*To do*
From the listing below, retype exactly the line holding "(** ** Records *)", the line holding "Lemma record_len_app T", and the lines between them; skip everything else.

#### Task inputs

(** [handshake_timeout]: a handshake that stays suspended elapses. *)
Definition handshake_timeout (reads : nat) (sched : nat → Direction) (fuel : nat) : ST Hs tls_error unit :=
  res ← st_try (handshake reads sched fuel);
  match res with
  | Pending => throw Elapsed
  | _ => st_lift res
  end.

(** [flush_non_tls]: what was read is passed on. *)
Definition flush_whole (d : Direction) : ST Hs tls_error unit :=
  s ← st_get;
  let data := TlsBuf.data (buf_of d (hs_lite s)) in
  if decide (0 < length data) then
    write_to (other d) data;;
    flush_to (other d);;
    on_dir_buf d (st_modify TlsBuf.reset)
  else mret tt.

Definition flush_non_tls : ST Hs tls_error unit := flush_whole Inbound;; flush_whole Outbound.

(** [flush_tls(first_hand_io, second_hand_io)], over the streams outside the
    tunnel. *)
Definition flush_tls : ST Hs tls_error unit :=
  s ← st_get;
  let fd := first_hand (lite_side (hs_lite s)) in
  let sd := second_hand (lite_side (hs_lite s)) in
  match lite_version (hs_lite s) with
  | Some Passive =>
      if decide (0 < TlsBuf.len (buf_of sd (hs_lite s))) then
        n ← read_from sd;
        if decide (n = 0) then throw eof_err else
        s ← st_get;
        write_to fd (TlsBuf.data (buf_of sd (hs_lite s)));;
        flush_to fd;;
        on_dir_buf sd (st_modify TlsBuf.reset)
      else mret tt
  | Some Active =>
      write_to sd (TlsBuf.data (buf_of fd (hs_lite s)));;
      flush_to sd;;
      on_dir_buf fd (st_modify TlsBuf.reset)
  | None => panic "internal error: entered unreachable code"
  end.
End handshake.

(** ** The callers *)

(** How a connection goes on after the handshake: not at all, by a relay of the
    streams outside the tunnel, or by a relay inside it. *)
Inductive Forward (I O TI TO : Type) : Type :=
| Closed
| RelayLite (i : TI) (o : TO)
| RelayTls (i : I) (o : O).
Arguments Closed {I O TI TO}.
Arguments RelayLite {I O TI TO}.
Arguments RelayTls {I O TI TO}.

(** [LeaveTls]: the socket under a stream. The TLS streams give theirs; the streams of
    a QUIC connection have none. *)
Class LeaveTls (I TI : Type) := leave : I → outcome tls_error TI.

#[export] Instance WRTuple_LeaveTls {SendStream RecvStream TI} : LeaveTls (WRTuple SendStream RecvStream) TI :=
  λ _, Panic "not implemented".

Section callers.
Context {I O TI TO : Type} `{AsyncRead I, AsyncWrite I, AsyncRead O, AsyncWrite O}.
Context `{AsyncRead TI, AsyncWrite TI, AsyncRead TO, AsyncWrite TO}.
Context (leave_in : I → outcome tls_error TI) (leave_out : O → outcome tls_error TO).
Context (reads : nat) (sched : nat → Direction) (fuel : nat).

(** What the server and the client share. [other_error] is what an error that is not
    [Invalid] does: the server drops the connection, the client reports it. *)
Definition forward_lite (side : LiteTlsEndpointSide) (other_error : tls_error → outcome tls_error (Forward I O TI TO))
    (inbound : I) (outbound : O) : outcome tls_error (Forward I O TI TO) :=
  let '(res, s) := handshake_timeout reads sched fuel (mkHs (new_endpoint side) inbound outbound) in
  match res with
  | Ok _ =>
      match lite_version (hs_lite s) with
      | None => Ok Closed
      | Some _ =>
          inbound ← leave_in (hs_in s);
          outbound ← leave_out (hs_out s);
          let '(res2, s2) := flush_tls (mkHs (hs_lite s) inbound outbound) in
          _ ← res2; mret (RelayLite (hs_in s2) (hs_out s2))
      end
  | Err (TlsParser (Invalid _)) =>
      let '(res2, s2) := flush_non_tls s in
      _ ← res2; mret (RelayTls (hs_in s2) (hs_out s2))
  | Err e => other_error e
  | Pending => Pending
  | Panic msg => Panic msg
  | OutOfFuel => OutOfFuel
  end.
End callers.

(** [TcpOption::forward] of the server, arm [LiteTLS]: the inbound stream is the
    tunnel, the outbound one the socket of the target. *)
Definition server_forward_lite {I O TI} `{AsyncRead I, AsyncWrite I, AsyncRead O, AsyncWrite O}
    `{AsyncRead TI, AsyncWrite TI, LeaveTls I TI} (reads : nat) (sched : nat → Direction) (fuel : nat)
    : BufferedRecv I → O → outcome tls_error (Forward (BufferedRecv I) O TI O) :=
  forward_lite (λ b, leave (BufferedRecv_into_inner b).1) Ok reads sched fuel ServerSide (λ _, Ok Closed).

(** [relay_tcp] of the client, arm [ClientServerConnection::LiteTLS]: the outbound
    stream is the tunnel, [into_inner] the socket under it. *)
Definition client_forward_lite {I O TO} `{AsyncRead I, AsyncWrite I, AsyncRead O, AsyncWrite O}
    `{AsyncRead TO, AsyncWrite TO} (into_inner : O → TO) (reads : nat) (sched : nat → Direction) (fuel : nat)
    : BufferedRecv I → O → outcome tls_error (Forward (BufferedRecv I) O I TO) :=
  forward_lite (λ b, Ok (BufferedRecv_into_inner b).1) (λ o, Ok (into_inner o)) reads sched fuel ClientSide Err.

(** ** Records *)

(** The length field of the record at [k]. *)
Definition record_len (T : list Z) (k : nat) : nat :=
  Z.to_nat (nth (k + 3) T 0%Z) * 256 + Z.to_nat (nth (k + 4) T 0%Z).

(** [k] ends a sequence of records at the front of the stream [T]: [T] holds the
    header of each, the body of the last may still be missing. *)
Inductive aligned (T : list Z) : nat → Prop :=
| al_start : aligned T 0
| al_record k : aligned T k → k + 5 ≤ length T → aligned T (k + (5 + record_len T k)).

(** A record and a sequence of them. *)
Definition is_record (r : list Z) : Prop := 5 ≤ length r ∧ length r = 5 + record_len r 0.

Lemma record_len_app T more k : k + 5 ≤ length T → record_len (T ++ more) k = record_len T k.
Proof. intros Hk. unfold record_len. by rewrite !app_nth1 by lia. Qed.

Lemma record_len_drop T k n : record_len (drop k T) n = record_len T (k + n).
Proof.
  assert (∀ j, nth j (drop k T) 0%Z = nth (k + j) T 0%Z) as Hn.
  { intros j. rewrite !nth_lookup, lookup_drop. done. }
  unfold record_len. by rewrite !Hn, !Nat.add_assoc.
Qed.

Lemma record_len_take T k n : k + 5 ≤ n → record_len (take n T) k = record_len T k.
Proof. intros Hk. unfold record_len. by rewrite !nth_lookup, !lookup_take_lt by lia. Qed.

Lemma aligned_app T more k : aligned T k → aligned (T ++ more) k.
Proof.
  induction 1 as [|k Ha IH Hk]; [constructor|]. rewrite <- (record_len_app T more) by done.
  constructor; [done|]. rewrite length_app. lia.
Qed.

(** Up to an end that has arrived, the stream is a sequence of whole records. *)
Lemma aligned_records T k :
  aligned T k → k ≤ length T → ∃ recs, Forall is_record recs ∧ take k T = concat recs.
Proof.
  induction 1 as [|k Ha IH Hk]; intros Hlen; [by exists []|].
  destruct IH as (recs & Hrecs & Htake); [lia|].
  exists (recs ++ [take (5 + record_len T k) (drop k T)]). split.
  - apply Forall_app. split; [done|]. apply Forall_singleton.
    assert (length (take (5 + record_len T k) (drop k T)) = 5 + record_len T k) as Hl
      by (rewrite length_take, length_drop; lia).
    split; [lia|]. rewrite Hl, record_len_take, record_len_drop by lia. by rewrite Nat.add_0_r.
  - rewrite concat_app. cbn [concat]. rewrite app_nil_r, <- Htake.
    symmetry. apply take_take_drop.
Qed.

(** ** The buffer *)
Module TlsBufLemmas.
Import TlsBuf.
Implicit Types b : TlsRelayBuffer.

Definition wf b : Prop := vec_wf (tb_inner b).

(** The bytes of a stream [T] of which [P] were passed on are in the buffer, and
    the cursor is at the end of a record. *)
Definition buf_ok (T P : list Z) b : Prop :=
  wf b ∧ T = P ++ data b ∧ aligned T (length P + tb_cursor b).

Lemma len_data b : len b = length (data b).
Proof. done. Qed.

Lemma checked_take b : checked_packets b = take (tb_cursor b) (data b).
Proof. unfold checked_packets, len, vec_len, data. case_decide; [done|]. by rewrite take_ge by lia. Qed.

Lemma reset_data b : data (reset b) = [] ∧ tb_cursor (reset b) = 0 ∧ wf (reset b).
Proof. unfold reset, wf, vec_wf, data, vec_len, vec_set_len. cbn. rewrite take_0. cbn. split_and!; [done..|lia]. Qed.

Lemma buf_ok_new : buf_ok [] [] new.
Proof. split_and!; [unfold wf, vec_wf, vec_len; cbn; lia|done|constructor]. Qed.

Lemma pop_run {E} b :
  wf b → ∃ b', pop_checked_packets (E:=E) b = (Ok tt, b') ∧ wf b' ∧
    data b' = drop (tb_cursor b) (data b) ∧ tb_cursor b' = tb_cursor b - len b.
Proof.
  intros Hwf. unfold pop_checked_packets. st_simpl. unfold len, vec_len, data.
  set (l := vdata (tb_inner b)). set (c := tb_cursor b).
  destruct (decide (c ≤ length l)) as [Hc|Hc].
  - rewrite Nat.min_l by done.
    destruct (copy_down_all (E:=E) c l Hc) as (l' & -> & Ht). st_simpl. eexists. split; [done|].
    unfold wf, vec_wf, vec_len, vec_set_len in *. cbn. fold l in Hwf. rewrite Ht, length_drop.
    split_and!; [lia|done|]. lia.
  - rewrite Nat.min_r, Nat.sub_diag by lia. change (copy_down c 0 l) with (Ok (E:=E) l). st_simpl.
    eexists. split; [done|]. unfold wf, vec_wf, vec_len, vec_set_len in *. cbn. 
    rewrite take_0. split_and!; [cbn; lia|by rewrite drop_ge by lia|lia].
Qed.

Lemma pop_buf_ok {E} T P b :
  buf_ok T P b → ∃ b', pop_checked_packets (E:=E) b = (Ok tt, b') ∧
    buf_ok T (P ++ checked_packets b) b' ∧ tb_cursor b' = tb_cursor b - len b ∧
    data b' = drop (tb_cursor b) (data b).
Proof.
  intros (Hwf & HT & Ha). destruct (pop_run (E:=E) b Hwf) as (b' & Hp & Hwf' & Hd & Hc).
  exists b'. split; [done|]. split; [|done]. rewrite checked_take. split_and!; [done| |].
  - by rewrite <- app_assoc, Hd, take_drop.
  - rewrite Hc, length_app, length_take. unfold len, vec_len, data in *.
    replace (length P + Nat.min (tb_cursor b) (length (vdata (tb_inner b))) +
      (tb_cursor b - length (vdata (tb_inner b)))) with (length P + tb_cursor b) by lia. done.
Qed.

(** Bytes read into the buffer. *)
Lemma fill_buf_ok T P b bs :
  buf_ok T P b → length bs ≤ vec_room (tb_inner b) → buf_ok (T ++ bs) P (fill_buf bs b).
Proof.
  intros (Hwf & -> & Ha) Hbs. unfold fill_buf. split_and!.
  - by apply vec_filled_wf.
  - unfold data. cbn. by rewrite vec_chunk_mut_data, app_assoc.
  - cbn. by apply aligned_app.
Qed.

Lemma extract_len_record {E} b T P at_ :
  T = P ++ data b → at_ + 5 ≤ len b →
  extract_len (E:=E) (data b) (at_ + 3) = Ok (record_len T (length P + at_)).
Proof.
  intros HT Hl. unfold extract_len, record_len. unfold len, vec_len in Hl. fold (data b) in Hl.
  assert (∀ j, j < length (data b) →
    index (E:=E) (data b) j = Ok (nth (length P + j) T 0%Z)) as Hi.
  { intros j Hj. destruct (lookup_lt_is_Some_2 (data b) j Hj) as [x Hx].
    rewrite (index_Ok _ _ x Hx), HT, app_nth2 by lia.
    by rewrite Nat.add_comm, Nat.add_sub, (nth_lookup_Some _ _ _ _ Hx). }
  rewrite (Hi (at_ + 3)) by lia. cbn. rewrite (Hi (at_ + 3 + 1)) by lia. cbn.
  by rewrite !Nat.add_assoc, <- (Nat.add_assoc (length P + at_) 3 1).
Qed.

########

*Written answer*
(** ** Records *)

(** The length field of the record at [k]. *)
Definition record_len (T : list Z) (k : nat) : nat :=
  Z.to_nat (nth (k + 3) T 0%Z) * 256 + Z.to_nat (nth (k + 4) T 0%Z).

(** [k] ends a sequence of records at the front of the stream [T]: [T] holds the
    header of each, the body of the last may still be missing. *)
Inductive aligned (T : list Z) : nat → Prop :=
| al_start : aligned T 0
| al_record k : aligned T k → k + 5 ≤ length T → aligned T (k + (5 + record_len T k)).

(** A record and a sequence of them. *)
Definition is_record (r : list Z) : Prop := 5 ≤ length r ∧ length r = 5 + record_len r 0.

Lemma record_len_app T more k : k + 5 ≤ length T → record_len (T ++ more) k = record_len T k.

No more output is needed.